錢荼還想再問什麼的時候,房門已經“砰”的一聲被關緊。他看著眼前合上的門,又瞅了瞅二樓緊閉的窗戶,最後還是活動了手腳朝小區門口跑去。唉,要是錢丹沒被送去讀書就好了,至少跑這麼長的距離還能有個伴。
自從柴山的天梯建成,錢荼每天的繞山跑也就改成了上下天梯。
柴山天梯全長近三公里,得上下五個來回,才算完成三十公里的任務,只是這階梯始終與平路不同,雖然路程相同,但難易程度卻相差極大。
等跑完五個來回去又慢跑回家,錢荼整個人都跟在水裡浸泡過一般。
他正渴望著能有一杯水解解渴,結果就在家門口遇到了抱著保溫杯的田宇。
“無量?”記著對方之前的叮囑,錢荼相當配合的改了稱呼,雖然還是有那麼點不自然。
要知道上輩子從他嘴裡吐露出這個名字的次數還真不少。在別人都叫無量“一抹黑、抹黑”的時候,錢荼從來都只叫“無量”,現在這麼叫,總有一種這輩子的無量和上輩子的無量是同一個人的感覺。
雖然錢荼也有過瞬間懷疑,會不會此無量就是彼無量,只是看著對方的身份、待遇,他就怎麼也沒辦法把那個如同放養,除了讀書什麼都不會的書呆子聯絡到一塊。

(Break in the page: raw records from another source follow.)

(** Queueing: a fresh turn object goes to the end of the queue, as the
    replacement boundary when it is a replacement, and the worker is signalled. *)
Record pushed (l : lane) (tn : queuedTurn) (l' : lane) : Prop := {
  p_open : t_result tn = true;
  p_single : t_constituents tn = [];
  p_turns : l_turns l' = <[l_next l := tn]> (l_turns l);
  p_next : l_next l' = S (l_next l);
  p_phase : l_phase l' = l_phase l;
  p_results : l_results l' = l_results l;
  p_pending : pending (l_queue l') = pending (l_queue l) ++ [l_next l];
  p_running : running (l_queue l') = running (l_queue l);
  p_runningTurn : runningTurn (l_queue l') = runningTurn (l_queue l);
  p_cancel : inFlightCancel (l_queue l') = inFlightCancel (l_queue l);
  p_wake : wakeCh (l_queue l') = true;
  p_replacement : replacement (l_queue l') =
    match t_replacement tn with Some _ => Some (l_next l) | None => None end;
  p_terminal : terminalReplacements (l_queue l') = terminalReplacements (l_queue l) ∧
    terminalOrder (l_queue l') = terminalOrder (l_queue l) }.

Lemma sorted_snoc (ts : list nat) n :
  StronglySorted lt ts → (∀ t, t ∈ ts → (t < n)%nat) → StronglySorted lt (ts ++ [n]).
Proof.
  induction 1 as [|t ts Hs IH Hall]; intros Hn; cbn.
  - repeat constructor.
  - constructor; [apply IH; set_solver|].
    rewrite Forall_app. split; [done|]. constructor; [apply Hn; set_solver | constructor].
Qed.

Lemma pushed_inv l tn l' :
  lane_inv l → l_phase l ≠ Exited → replacement (l_queue l) = None →
  Zlength (pending (l_queue l)) < perSessionQueueLimit →
  pushed l tn l' → lane_inv l'.
Proof.
  intros Hl Hph0 Hnorep Hcap [Hto Htc Hturns Hn Hp Hres Hpe Hru Hrt Hca Hwa Hrp [Htm Htord]].
  assert (Hroots : roots l' = roots l ++ [l_next l]) by (unfold roots; by rewrite Hp, Hpe, app_assoc).
  assert (Hold : ∀ t, t ≠ l_next l → l_turns l' !! t = l_turns l !! t)
    by (intros t Ht; by rewrite Hturns, lookup_insert_ne).
  assert (Hnew : l_turns l' !! l_next l = Some tn) by (by rewrite Hturns, lookup_insert_eq).
  assert (Htr : tracked l' = tracked l ++ [l_next l]).
  { unfold tracked. rewrite Hroots, tracked_of_app. f_equal.
    - apply tracked_of_ext. intros r Hr. pose proof (root_alloc l Hl r Hr).
      unfold constituents_of. rewrite Hold by lia. done.
    - cbn. unfold batch, constituents_of. by rewrite Hnew, Htc. }
  assert (Hstat : ∀ t v, (∃ turn, l_turns l' !! t = Some turn ∧ t_result turn = v) ↔
            (t = l_next l ∧ v = true) ∨ ∃ turn, l_turns l !! t = Some turn ∧ t_result turn = v).
  { intros t v. pose proof (next_fresh l Hl) as Hf.
    destruct (decide (t = l_next l)) as [->|Hne]; [rewrite Hnew, Hf; naive_solver|].
    rewrite Hold by done. naive_solver. }
  assert (Hfree : ∀ r, r ∈ active (l_phase l) ++ pending (l_queue l) → replacement_of l' r = None).
  { intros r Hr. assert (Hr2 : r ∈ roots l).
    { apply elem_of_app in Hr as [Hr|Hr]; [apply active_held in Hr|]; unfold roots; set_solver. }
    pose proof (root_alloc l Hl r Hr2). unfold replacement_of. rewrite Hold by lia.
    fold (replacement_of l r). destruct (replacement_of l r) eqn:E; [|done].
    assert (replacement (l_queue l) = Some r) by (apply (inv_repl l Hl); eauto). congruence. }
  pose proof (next_not_tracked l Hl (roots l) ltac:(set_solver)) as Hnt.
  pose proof (root_alloc l Hl) as Hra.
  destruct Hl as [Ha Hf Hbd Hnd Ho Hrn Hrs Hph Hw Hex Hre Hrl Hte].
  split; rewrite ?Hres; try done.
  - intros t. rewrite Hn. destruct (decide (t = l_next l)) as [->|Hne].
    { rewrite Hnew. split; [lia | eauto]. }
    rewrite Hold by done. rewrite Ha. lia.
  - rewrite Hroots. by apply sorted_snoc.
  - rewrite Hpe. unfold Zlength, perSessionQueueLimit in *. rewrite length_app. cbn. lia.
  - rewrite Htr. apply NoDup_app. split; [done|]. split; [set_solver | apply NoDup_singleton].
  - intros t. rewrite Htr, elem_of_app, list_elem_of_singleton, Ho. unfold is_open. rewrite Hstat.
    naive_solver.
  - intros t. rewrite Hrs. unfold is_closed. rewrite Hstat. naive_solver.
  - unfold phase_ok in *. by rewrite Hp, Hru, Hrt, Hca.
  - by rewrite Hp.
  - intros r. rewrite Hrp, Hp, Hpe. split.
    + destruct (t_replacement tn) eqn:E; [|done]. intros [= <-]. split; [set_solver|].
      unfold replacement_of. rewrite Hnew. cbn. eauto.
    + rewrite app_assoc, elem_of_app, list_elem_of_singleton. intros [[Hin| ->] [tk Hs]].
      * rewrite Hfree in Hs by done. done.
      * unfold replacement_of in Hs. rewrite Hnew in Hs. cbn in Hs. by rewrite Hs.
  - intros r. rewrite Hrp, Hpe. destruct (t_replacement tn); [|done]. intros [= <-] _. apply last_snoc.
  - unfold terminal_ok. by rewrite Htm, Htord.
Qed.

“這個給你,對身體很好。”無量將手中的保溫杯遞給錢荼道,“你剛跑完步,還是進屋喝杯溫開水,擦擦汗吧,這個等下再喝。”
……這個知道跑步後需要喝溫水、以毛巾拭汗的人和昨天那個提著一年多前蛋糕登門拜訪的是同一個人吧?!
錢荼感覺自己對無量的認識再次被重新整理。
事實上,這真是一個美麗的誤會,其實無量,也就是田小少爺也並非生活智障的那麼徹底,只是他的知識大多建立在理論上,實際操作上就欠缺了些。
那塊蛋糕屬於密封包裝,購買時老闆又大言不慚說“放多久都沒問題。”信以為真的田宇在回國之前一直將之存放在冰箱,甚至直到出發前,他還檢查過蛋糕的完整度。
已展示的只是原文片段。